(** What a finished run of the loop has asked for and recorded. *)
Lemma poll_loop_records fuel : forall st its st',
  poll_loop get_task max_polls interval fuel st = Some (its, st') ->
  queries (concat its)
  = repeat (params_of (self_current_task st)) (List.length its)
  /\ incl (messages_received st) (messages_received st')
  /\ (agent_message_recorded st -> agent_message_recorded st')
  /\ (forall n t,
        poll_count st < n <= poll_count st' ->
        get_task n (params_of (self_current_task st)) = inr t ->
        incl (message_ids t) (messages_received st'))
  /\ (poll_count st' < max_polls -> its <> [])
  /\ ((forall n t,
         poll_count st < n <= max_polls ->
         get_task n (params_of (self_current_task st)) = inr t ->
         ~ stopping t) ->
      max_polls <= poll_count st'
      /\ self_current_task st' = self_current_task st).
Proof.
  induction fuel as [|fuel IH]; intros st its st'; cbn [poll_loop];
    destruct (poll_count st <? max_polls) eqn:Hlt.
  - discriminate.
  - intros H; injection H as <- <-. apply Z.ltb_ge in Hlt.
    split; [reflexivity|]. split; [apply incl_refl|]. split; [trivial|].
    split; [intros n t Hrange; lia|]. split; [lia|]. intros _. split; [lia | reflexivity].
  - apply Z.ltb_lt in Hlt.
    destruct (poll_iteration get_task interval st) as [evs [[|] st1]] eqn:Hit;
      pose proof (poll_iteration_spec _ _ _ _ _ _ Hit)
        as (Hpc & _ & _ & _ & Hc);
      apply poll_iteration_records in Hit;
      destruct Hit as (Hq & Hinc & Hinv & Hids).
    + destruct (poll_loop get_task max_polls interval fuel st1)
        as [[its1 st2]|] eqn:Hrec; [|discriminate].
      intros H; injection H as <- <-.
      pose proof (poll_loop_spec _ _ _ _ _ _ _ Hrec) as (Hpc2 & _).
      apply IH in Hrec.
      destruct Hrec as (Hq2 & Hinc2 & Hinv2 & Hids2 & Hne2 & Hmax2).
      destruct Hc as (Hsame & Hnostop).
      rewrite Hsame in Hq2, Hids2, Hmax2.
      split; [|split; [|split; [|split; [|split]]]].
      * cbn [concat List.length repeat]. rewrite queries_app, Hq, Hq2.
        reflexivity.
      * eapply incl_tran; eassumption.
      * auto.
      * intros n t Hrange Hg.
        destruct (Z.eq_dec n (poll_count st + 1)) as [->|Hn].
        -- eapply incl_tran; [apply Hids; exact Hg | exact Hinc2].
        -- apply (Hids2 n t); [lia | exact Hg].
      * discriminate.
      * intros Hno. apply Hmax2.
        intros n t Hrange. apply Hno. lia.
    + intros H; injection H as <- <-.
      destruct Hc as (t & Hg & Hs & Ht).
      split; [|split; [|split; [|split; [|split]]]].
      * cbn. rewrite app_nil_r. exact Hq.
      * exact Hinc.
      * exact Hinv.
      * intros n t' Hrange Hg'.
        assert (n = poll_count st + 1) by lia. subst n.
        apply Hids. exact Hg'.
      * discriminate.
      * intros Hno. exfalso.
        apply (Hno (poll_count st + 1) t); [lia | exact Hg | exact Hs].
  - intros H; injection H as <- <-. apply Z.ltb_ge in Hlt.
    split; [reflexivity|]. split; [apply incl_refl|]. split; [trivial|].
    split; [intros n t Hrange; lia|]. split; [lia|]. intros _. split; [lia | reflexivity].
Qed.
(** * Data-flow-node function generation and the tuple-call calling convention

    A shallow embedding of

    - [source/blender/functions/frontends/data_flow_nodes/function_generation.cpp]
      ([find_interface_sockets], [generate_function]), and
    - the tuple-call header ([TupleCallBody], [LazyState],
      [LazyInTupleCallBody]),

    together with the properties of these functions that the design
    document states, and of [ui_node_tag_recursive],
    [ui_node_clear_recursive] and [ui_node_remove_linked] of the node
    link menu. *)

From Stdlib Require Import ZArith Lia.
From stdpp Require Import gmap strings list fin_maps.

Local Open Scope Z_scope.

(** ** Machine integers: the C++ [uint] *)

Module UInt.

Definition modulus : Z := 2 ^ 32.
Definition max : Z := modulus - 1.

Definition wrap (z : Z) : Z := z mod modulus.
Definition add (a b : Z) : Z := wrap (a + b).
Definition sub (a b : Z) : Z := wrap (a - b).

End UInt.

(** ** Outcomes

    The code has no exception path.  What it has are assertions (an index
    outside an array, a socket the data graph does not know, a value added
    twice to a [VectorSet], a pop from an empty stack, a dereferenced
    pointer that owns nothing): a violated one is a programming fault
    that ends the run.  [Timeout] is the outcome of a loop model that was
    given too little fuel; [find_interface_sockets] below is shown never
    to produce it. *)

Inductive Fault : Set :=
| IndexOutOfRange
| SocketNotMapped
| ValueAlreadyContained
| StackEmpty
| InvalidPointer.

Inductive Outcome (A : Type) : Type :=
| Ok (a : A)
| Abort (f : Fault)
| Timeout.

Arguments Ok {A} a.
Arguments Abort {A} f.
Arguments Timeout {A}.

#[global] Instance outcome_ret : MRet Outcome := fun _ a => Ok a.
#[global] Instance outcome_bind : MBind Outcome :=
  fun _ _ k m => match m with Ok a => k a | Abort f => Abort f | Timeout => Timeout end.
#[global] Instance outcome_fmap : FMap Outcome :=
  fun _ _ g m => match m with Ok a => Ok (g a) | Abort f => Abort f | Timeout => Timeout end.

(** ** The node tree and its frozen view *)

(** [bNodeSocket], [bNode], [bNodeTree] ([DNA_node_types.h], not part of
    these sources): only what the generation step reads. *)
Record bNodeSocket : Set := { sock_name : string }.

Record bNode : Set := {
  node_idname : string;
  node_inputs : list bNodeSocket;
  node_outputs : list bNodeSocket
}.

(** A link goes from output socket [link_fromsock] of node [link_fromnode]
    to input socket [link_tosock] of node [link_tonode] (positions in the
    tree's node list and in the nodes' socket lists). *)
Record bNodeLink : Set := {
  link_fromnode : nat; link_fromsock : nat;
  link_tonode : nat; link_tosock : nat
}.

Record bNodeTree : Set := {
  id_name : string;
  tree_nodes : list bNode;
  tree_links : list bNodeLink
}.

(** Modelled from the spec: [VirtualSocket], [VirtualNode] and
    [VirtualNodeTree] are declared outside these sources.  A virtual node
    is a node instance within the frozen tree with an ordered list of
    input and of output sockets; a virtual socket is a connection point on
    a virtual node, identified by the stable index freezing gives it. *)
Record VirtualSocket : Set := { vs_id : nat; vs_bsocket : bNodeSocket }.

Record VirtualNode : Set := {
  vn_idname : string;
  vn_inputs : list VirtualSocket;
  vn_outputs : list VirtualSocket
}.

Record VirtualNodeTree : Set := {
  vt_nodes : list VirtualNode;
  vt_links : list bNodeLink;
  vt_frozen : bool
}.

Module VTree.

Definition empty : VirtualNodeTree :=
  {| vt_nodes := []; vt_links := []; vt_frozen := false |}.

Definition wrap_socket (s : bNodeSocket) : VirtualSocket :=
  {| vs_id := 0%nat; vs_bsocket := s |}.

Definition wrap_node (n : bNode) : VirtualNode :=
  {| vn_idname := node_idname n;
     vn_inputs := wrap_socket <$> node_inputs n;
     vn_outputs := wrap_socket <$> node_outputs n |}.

> [Exercise brief]: Nothing but the lines from the first line of the listing above through the line holding "poll_count st < n <= max_polls ->" should be reproduced, and each must match exactly.

> [Task answer]:
(** What a finished run of the loop has asked for and recorded. *)
Lemma poll_loop_records fuel : forall st its st',
  poll_loop get_task max_polls interval fuel st = Some (its, st') ->
  queries (concat its)
  = repeat (params_of (self_current_task st)) (List.length its)
  /\ incl (messages_received st) (messages_received st')
  /\ (agent_message_recorded st -> agent_message_recorded st')
  /\ (forall n t,
        poll_count st < n <= poll_count st' ->
        get_task n (params_of (self_current_task st)) = inr t ->
        incl (message_ids t) (messages_received st'))
  /\ (poll_count st' < max_polls -> its <> [])
  /\ ((forall n t,
         poll_count st < n <= max_polls ->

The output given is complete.